Task brief >>
Please copy each line in the records below that contains the string "again".

[Stored data entries]
(* ===== verification/LazySnapshot.v ===== *)
(** * LazySnapshot: snapshots that do not move the clock first
    (the LazyStamp configuration of include/verlib/timestamps.h and
    include/verlib/versioned_indirect.h).

    A snapshot starts at the current stamp without moving it.  A read that ends
    at a version with that very stamp cannot tell whether the version was
    installed before the snapshot began, so it sets [aborted]; then the stamp is
    moved and the snapshot runs again. *)

From stdpp Require Import prelude list gmap.
From Stdlib Require Import ZArith Lia.
From S2P Require Import Prelude Conc Timestamps Snapshot SpinLock Indirect SnapshotProof.
Local Open Scope Z_scope.

Inductive lazy_command :=
  | LCas (n : nat) (old new : Z)
  | LSnapshot (use_speculative : bool) (ns : list nat).

Section lazy.
Context {C : Type} (less equal : Z → Z → bool) (rd wr : nat → prog C Z).
Context (get : prog C Z) (increment : nat → Z → prog C unit).
Context (alloc : gmap Z version_link → Z).
#[local] Abbreviation state := (lazy_state (Indirect.state C)).

Definition read_snapshot (fuel tid n : nat) : prog state Z :=
  head ← on_base (find_version less wr fuel tid n);
  t ← load (base_c (ts_c head));
  ls ← load (base_c (local_stamp_c tid));
  abort_test equal tid t ls ;;
  l ← load (base_c (link_c head));
  mret (value l).

Definition load_ (fuel tid n : nat) : prog state Z :=
  ls ← load (base_c (local_stamp_c tid));
  if negb (ls =? -1) then read_snapshot fuel tid n
  else
    p ← load (base_c (ptr_c n));
    p' ← on_base (set_stamp wr tid p);
    l ← load (base_c (link_c p'));
    mret (value l).

(** ** The client: as in [SnapshotProof] *)
Fixpoint load_all (fuel tid : nat) (ns : list nat) : prog state (list (nat * Z)) :=
  match ns with
  | [] => mret []
  | n :: ns' => v ← load_ fuel tid n; vs ← load_all fuel tid ns'; mret ((n, v) :: vs)
  end.

Definition snapshot_body (fuel tid : nat) (ns : list nat) : prog state result :=
  ls ← load (base_c (local_stamp_c tid)); vs ← load_all fuel tid ns; mret (RSnapshot ls vs).

Definition take_snapshot (fuel tid : nat) (use_speculative : bool) (ns : list nat) : prog state result :=
  with_snapshot_lazy (λ s, clock (base s)) (λ t s, set_base (set_clock t (base s)) s) get rd increment
    (λ tid, base_c (local_stamp_c tid)) aborted_c speculative_c num_retries_c (λ A _ p, p)
    tid use_speculative (snapshot_body fuel tid ns).

Definition exec (fuel tid : nat) (c : lazy_command) : prog state result :=
  match c with
  | LCas n o v => b ← on_base (cas_ wr alloc tid n o v); mret (RCas b)
  | LSnapshot sp ns => take_snapshot fuel tid sp ns
  end.

Fixpoint exec_all (fuel tid : nat) (cs : list lazy_command) : prog state (list result) :=
  match cs with
  | [] => mret []
  | c :: cs' => r ← exec fuel tid c; rs ← exec_all fuel tid cs'; mret (r :: rs)
  end.

Definition lazy_init (t : C) (vs : list Z) : state := mkLazy (init_state t vs) ∅ ∅ ∅.
Definition ptr_of_lazy_command (k : nat) (c : lazy_command) : Prop :=
  match c with LCas n _ _ => (n < k)%nat | LSnapshot _ ns => Forall (λ n, (n < k)%nat) ns end.
End lazy.

(** ** What a lazy snapshot needs of a clock

    [prev ls] is the cut just before the stamp [ls]: no version is stamped
    before it once [get] has found [ls]. *)
Class LazyClock {S : Type} (ok : S → Prop) (adv : relation S) (less : Z → Z → bool)
    (rd wr : nat → prog S Z) (equal : Z → Z → bool) (get : prog S Z)
    (increment : nat → Z → prog S unit) (prev : Z → Z) : Prop := {
  lazy_clock :: SnapshotClock ok adv less rd wr;
  lazy_get_range : ∀ s, ok s → wprg ok adv adv only_fuel get
    (λ ls _, less ls zero_stamp = false ∧ less ls tbd = true ∧ ls ≠ -1) s;
  lazy_increment_guarantee : ∀ tid ls s, ok s →
    wprg ok adv adv only_fuel (increment tid ls) (λ _ _, True) s;
  lazy_prev_issued : ∀ s0 ls s1 t s2 w s3, ok s0 → ok s2 → erun ok adv get s0 ls s1 → adv s1 s2 →
    erun ok adv (wr t) s2 w s3 → less (prev ls) w = true;
  lazy_incremented : ∀ s0 ls s1 tid s2 u s3 t s4 w s5, ok s0 → ok s2 → ok s4 →
    erun ok adv get s0 ls s1 → adv s1 s2 → erun ok adv (increment tid ls) s2 u s3 → adv s3 s4 →
    erun ok adv (wr t) s4 w s5 → less ls w = true;
  lazy_prev_later : ∀ ls t, less ls t = true → less (prev ls) t = true;
  lazy_prev_earlier : ∀ ls t, less ls t = false → equal t ls = false → less (prev ls) t = false;
}.

Module lazy_read_clock.
Import timestamp_read read_clock.

Lemma read_is_lazy_clock : LazyClock ok (clock_adv stamp) less get_read_stamp get_write_stamp
  equal get_stamp increment_stamp Z.pred.
Proof.
  assert (∀ s, ok s → wprg ok (clock_adv stamp) (clock_adv stamp) only_fuel get_stamp
    (λ ls s', 1 ≤ ls < 2 ^ 61 - 1 ∧ ls ≤ stamp s') s) as Hget.
  { intros s Hok. unfold get_stamp, ok in *. rg_unfold. clock_auto @clock_adv. }
  assert (∀ t s, ok s → wprg ok (clock_adv stamp) (clock_adv stamp) only_fuel (get_write_stamp t)
    (λ w s', stamp s ≤ w) s) as Hwr.
  { intros t s Hok. unfold get_write_stamp, ok in *. rg_unfold. clock_auto @clock_adv. }
  assert (∀ tid ls s, ok s → wprg ok (clock_adv stamp) (clock_adv stamp) only_fuel
    (increment_stamp tid ls) (λ _ s', ls ≤ stamp s → ls < stamp s') s) as Hinc.
  { intros tid ls s Hok. unfold increment_stamp, ok in *. rg_unfold. clock_auto @clock_adv. }
  unfold less, equal. split.
  - apply read_is_clock.
  - intros s Hs. eapply wprg_mono; [|by apply Hget]. intros ls s' [Hls _]. cbv beta.
    unfold zero_stamp. rewrite tbd_value, Z.ltb_ge, Z.ltb_lt. lia.
  - intros tid ls s Hs. eapply wprg_mono; [|by apply Hinc]. done.
  - intros s0 ls s1 t s2 w s3 H0 H2 Hg Ha Hw.
    apply (wprg_erun _ _ _ _ _ _ _ _ _ (Hget s0 H0)) in Hg.
    apply (wprg_erun _ _ _ _ _ _ _ _ _ (Hwr t s2 H2)) in Hw.
    unfold clock_adv in Ha. apply Z.ltb_lt. lia.
  - intros s0 ls s1 tid s2 u s3 t s4 w s5 H0 H2 H4 Hg Ha Hi Ha' Hw.
    apply (wprg_erun _ _ _ _ _ _ _ _ _ (Hget s0 H0)) in Hg.
    apply (wprg_erun _ _ _ _ _ _ _ _ _ (Hinc tid ls s2 H2)) in Hi.
    apply (wprg_erun _ _ _ _ _ _ _ _ _ (Hwr t s4 H4)) in Hw.
    all: unfold clock_adv in *; try apply Z.ltb_lt; lia.
  - intros ls t. rewrite !Z.ltb_lt. lia.
  - intros ls t. rewrite !Z.ltb_ge, Z.eqb_neq. lia.
Qed.
End lazy_read_clock.

(** ** The protocol of [SnapshotProof], with the threads' variables *)
Section proof.
Context {C : Type} {okC : C → Prop} {adv : relation C} {less : Z → Z → bool}.
Context {rd wr : nat → prog C Z} {equal : Z → Z → bool} {get : prog C Z}.
Context {increment : nat → Z → prog C unit} {prev : Z → Z}.
Context `{Hlazy : !LazyClock okC adv less rd wr equal get increment prev}.
Context (alloc : gmap Z version_link → Z).
Context (alloc_fresh : ∀ m, m !! alloc m = None ∧ alloc m ≠ 0).

#[local] Abbreviation π := (snapshots (okC := okC) (adv := adv) (less := less) (rd := rd) (wr := wr)).
#[local] Abbreviation issued := (Timestamps.issued (ok := okC) (adv := adv) (less := less) (wr := wr)).
#[local] Abbreviation all_see := (all_see (less := less)).
#[local] Abbreviation sees := (sees (less := less)).

Definition vars (i : nat) (s : lazy_state (Indirect.state C)) : option bool * option bool * option Z :=
  (aborted s !! i, speculative s !! i, num_retries s !! i).
Lemma vars_set_base i b (s : lazy_state (Indirect.state C)) : vars i (set_base b s) = vars i s.
Proof. done. Qed.

Definition lazy_protocol : protocol (lazy_state (Indirect.state C)) ghost := lift π base vars.
#[local] Abbreviation htB := (Conc.ht π only_fuel).
#[local] Abbreviation ht := (Conc.ht lazy_protocol only_fuel).
#[local] Abbreviation stable := (Conc.stable π).

(** [P] of the versions, and the thread's [aborted] and [speculative] *)
Definition at_vars (i : nat) (P : Indirect.state C * ghost → Prop) (a sp : bool)
    (c : lazy_state (Indirect.state C) * ghost) : Prop :=
  P (base c.1, c.2) ∧ default false (aborted c.1 !! i) = a ∧ default false (speculative c.1 !! i) = sp.

Lemma stable_at_vars i P a sp : stable i P → Conc.stable lazy_protocol i (at_vars i P a sp).
Proof.
  intros HP c c' (H & Ha & Hs) Hc' [Ho Hv]. unfold vars in Hv. injection Hv as Hva Hvs _.
  split; [by eapply HP|]. by rewrite Hva, Hvs.
Qed.
#[local] Hint Resolve stable_at_vars : stab.

Lemma ht_base {A} i P (p : prog _ A) Q a sp : htB i P p Q →
  ht i (at_vars i P a sp) (on_base p) (λ v, at_vars i (Q v) a sp).
Proof.
  intros Hp c Hc (HP & Ha & Hs). eapply wpg_mono;
    [|apply (ht_lift π only_fuel base set_base vars (λ _ _, eq_refl) vars_set_base i P p Q (vars i c.1) Hp c Hc);
      by split].
  intros v c' (Hc' & HQ & Hv). unfold vars in Hv. injection Hv as Hva Hvs _.
  split; [done|]. split; [done|]. by rewrite Hva, Hvs.
Qed.

Lemma on_cell_base {T X} (cl : cell (Indirect.state C) T) (h : T → X * option T) (s : lazy_state (Indirect.state C)) :
  zoom_res set_base s (on_cell cl h (base s)) = on_cell (base_c cl) h s.
Proof.
  unfold on_cell; simpl. destruct (peek cl (base s)) as [e|v]; [done|]. destruct (h v) as [x [v'|]]; simpl; [done|].
  by destruct s.
Qed.

Lemma ht_base_load {T} i P (cl : cell _ T) Q a sp : htB i P (load cl) Q →
  ht i (at_vars i P a sp) (load (base_c cl)) (λ v, at_vars i (Q v) a sp).
Proof. intros H. eapply ht_act_ext; [intros s; apply on_cell_base|]. exact (ht_base i P (load cl) Q a sp H). Qed.
Lemma ht_base_store {T} i P (cl : cell _ T) v Q a sp : htB i P (store cl v) Q →
  ht i (at_vars i P a sp) (store (base_c cl) v) (λ u, at_vars i (Q u) a sp).
Proof. intros H. eapply ht_act_ext; [intros s; apply on_cell_base|]. exact (ht_base i P (store cl v) Q a sp H). Qed.
Lemma ht_base_clock {A} i P (p : prog C A) Q a sp : htB i P (zoom clock set_clock p) Q →
  ht i (at_vars i P a sp) (zoom (λ s, clock (base s)) (λ t s, set_base (set_clock t (base s)) s) p)
    (λ v, at_vars i (Q v) a sp).
Proof. intros H. apply (ht_zoom_zoom lazy_protocol). by apply (ht_base i P _ Q). Qed.

(** the thread's variables *)
Lemma upd_vars i (c : lazy_state (Indirect.state C) * ghost) s' : pinv lazy_protocol c → base s' = base c.1 →
  (∀ j, j ≠ i → vars j s' = vars j c.1) → Conc.update lazy_protocol i c (s', c.2).
Proof.
  intros Hc Hb Hv. split; [simpl; by rewrite Hb|]. intros j Hj. split; [|by apply Hv].
  change (Conc.own π j (base c.1, c.2) (base s', c.2)). rewrite Hb. reflexivity.
Qed.

Lemma ht_set_aborted i P a sp b : stable i P →
  ht i (at_vars i P a sp) (store (aborted_c i) b) (λ _, at_vars i P b sp).
Proof.
  intros HP. apply ht_store; [auto with stab|]. intros c Hc (H & Ha & Hs). exists c.2. split.
  - apply upd_vars; [done..|]. intros j Hj. unfold vars. simpl. by rewrite lookup_insert_ne.
  - split; [done|]. split; [simpl; by rewrite lookup_insert_eq|done].
Qed.
Lemma ht_set_speculative i P a sp b : stable i P →
  ht i (at_vars i P a sp) (store (speculative_c i) b) (λ _, at_vars i P a b).
Proof.
  intros HP. apply ht_store; [auto with stab|]. intros c Hc (H & Ha & Hs). exists c.2. split.
  - apply upd_vars; [done..|]. intros j Hj. unfold vars. simpl. by rewrite lookup_insert_ne.
  - split; [done|]. split; [done|simpl; by rewrite lookup_insert_eq].
Qed.
Lemma ht_set_retries i P a sp n : stable i P →
  ht i (at_vars i P a sp) (store (num_retries_c i) n) (λ _, at_vars i P a sp).
Proof.
  intros HP. apply ht_store; [auto with stab|]. intros c Hc H. exists c.2. split; [|done].
  apply upd_vars; [done..|]. intros j Hj. unfold vars. simpl. by rewrite lookup_insert_ne.
Qed.
Lemma ht_get_var {T} i P a sp (cl : cell (lazy_state (Indirect.state C)) T) (x : T) : stable i P →
  (∀ d, at_vars i P a sp d → peek cl d.1 = inr x) →
  ht i (at_vars i P a sp) (load cl) (λ v c, v = x ∧ at_vars i P a sp c).
Proof. intros HP Hx. apply ht_load; [auto with stab|]. intros d Hc H. by rewrite (Hx d H). Qed.

Lemma ht_at_exists {X A} i (P : X → _ → Prop) a sp (p : prog _ A) Q :
  (∀ x, ht i (at_vars i (P x) a sp) p Q) → ht i (at_vars i (λ c, ∃ x, P x c) a sp) p Q.
Proof. intros H c Hc ((x & HP) & Hv). by apply (H x). Qed.
Lemma ht_at_pure {A} i (φ : Prop) (P : _ → Prop) a sp (p : prog _ A) Q :
  (φ → ht i (at_vars i P a sp) p Q) → ht i (at_vars i (λ c, φ ∧ P c) a sp) p Q.
Proof. intros H c Hc ((Hφ & HP) & Hv). by apply H. Qed.
(** ** Reads *)

(** a snapshot that walks with [ls] reads the cut at [x], or notices *)
Record cuts (ls x : Z) (sp : bool) : Prop := {
  cuts_inside : ls ≠ -1;
  cuts_zero : less ls zero_stamp = false;
  cuts_tbd : less x tbd = true;
  cuts_later : ∀ t, less ls t = true → less x t = true;
  cuts_earlier : ∀ t, less ls t = false → sp = true ∧ equal t ls = true ∨ less x t = false;
}.

(** the thread has noticed that it must run again *)
Definition noticed (sp a : bool) : Prop := sp = true ∧ a = true.

#[local] Hint Resolve stable_stamp_is stable_reaches stable_local stable_taken stable_sees
  stable_has_ptr stable_ptrs_exist stable_all_see stable_issued : stab.

Lemma ht_lazy_read i n ls x a sp F fuel : cuts ls x sp → (∀ j, stable j F) →
  ht i (at_vars i (λ c, is_taken x c ∧ local_is i ls c ∧ has_ptr n c ∧ F c) a sp)
    (read_snapshot less equal wr fuel i n)
    (λ v c, ∃ a', (a = true → a' = true) ∧
       at_vars i (λ c, (noticed sp a' ∨ sees x n v c) ∧ local_is i ls c ∧ F c) a' sp c).
Proof.
  intros Hcut HF. unfold read_snapshot. eapply ht_bind.
  { apply ht_base, (ht_find_version i n ls x F fuel HF); apply Hcut. }
  intros q. cbn beta. apply ht_at_exists. intros t. apply ht_at_pure. intros Hless.
  set (G := λ c, stamp_is q t c ∧ reaches x n q c ∧ local_is i ls c ∧ F c).
  assert (stable i G) as HG by (unfold G; auto 6 with stab).
  eapply ht_bind.
  { apply (ht_base_load i G _ (λ t' c, t' = t ∧ G c)). apply ht_load_ts; [done|by intros c [(_ & ? & _) _]|].
    intros c l Hc HGc Hl. pose proof HGc as ((_ & _ & l' & Hl' & Ht) & _). split; [congruence|done]. }
  intros t'. cbn beta. apply ht_at_pure. intros ->.
  eapply ht_bind.
  { apply (ht_base_load i G _ (λ l c, l = ls ∧ G c)). apply ht_load; [done|].
    intros c Hc HGc. pose proof HGc as (_ & _ & Hl & _). simpl. auto. }
  intros l. cbn beta. apply ht_at_pure. intros ->.
  eapply (ht_bind _ _ _ _ _ _ (λ _ c, ∃ a', ((a = true → a' = true) ∧ (noticed sp a' ∨ less x t = false)) ∧
    at_vars i G a' sp c)).
  { unfold abort_test. destruct (equal t ls) eqn:Heq; cbn [when].
    - eapply ht_bind; [apply (ht_get_var i G a sp (speculative_c i) sp HG); by intros d (_ & _ & <-)|].
      intros v. apply ht_pure. intros ->. destruct sp; cbn [when].
      + eapply ht_weaken; [by apply (ht_set_aborted i G a true true)|done|].
        intros u c Hc. exists true. split; [by split; [|left]|done].
      + apply ht_ret. intros c Hc. exists a. split; [|done]. split; [done|]. right.
        by destruct (cuts_earlier _ _ _ Hcut t Hless) as [[? _]|?].
    - apply ht_ret. intros c Hc. exists a. split; [|done]. split; [done|]. right.
      destruct (cuts_earlier _ _ _ Hcut t Hless) as [[_ ?]|?]; congruence. }
  intros u. apply ht_exists. intros a'. apply ht_pure. intros [Haa Hor].
  eapply ht_bind.
  { apply (ht_base_load i G _ (λ l c, (less x t = false → sees x n (value l) c) ∧ G c)).
    apply ht_read_version; [by intros c (? & ? & _)|done]. }
  intros l. apply ht_ret. intros c ((Hs & (_ & _ & ? & ?)) & Ha & Hsp). exists a'. split; [done|].
  split; [|done]. split; [|done]. destruct Hor; [by left|right; auto].
Qed.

Problem solution >>
    moved and the snapshot runs again. *)
(** the thread has noticed that it must run again *)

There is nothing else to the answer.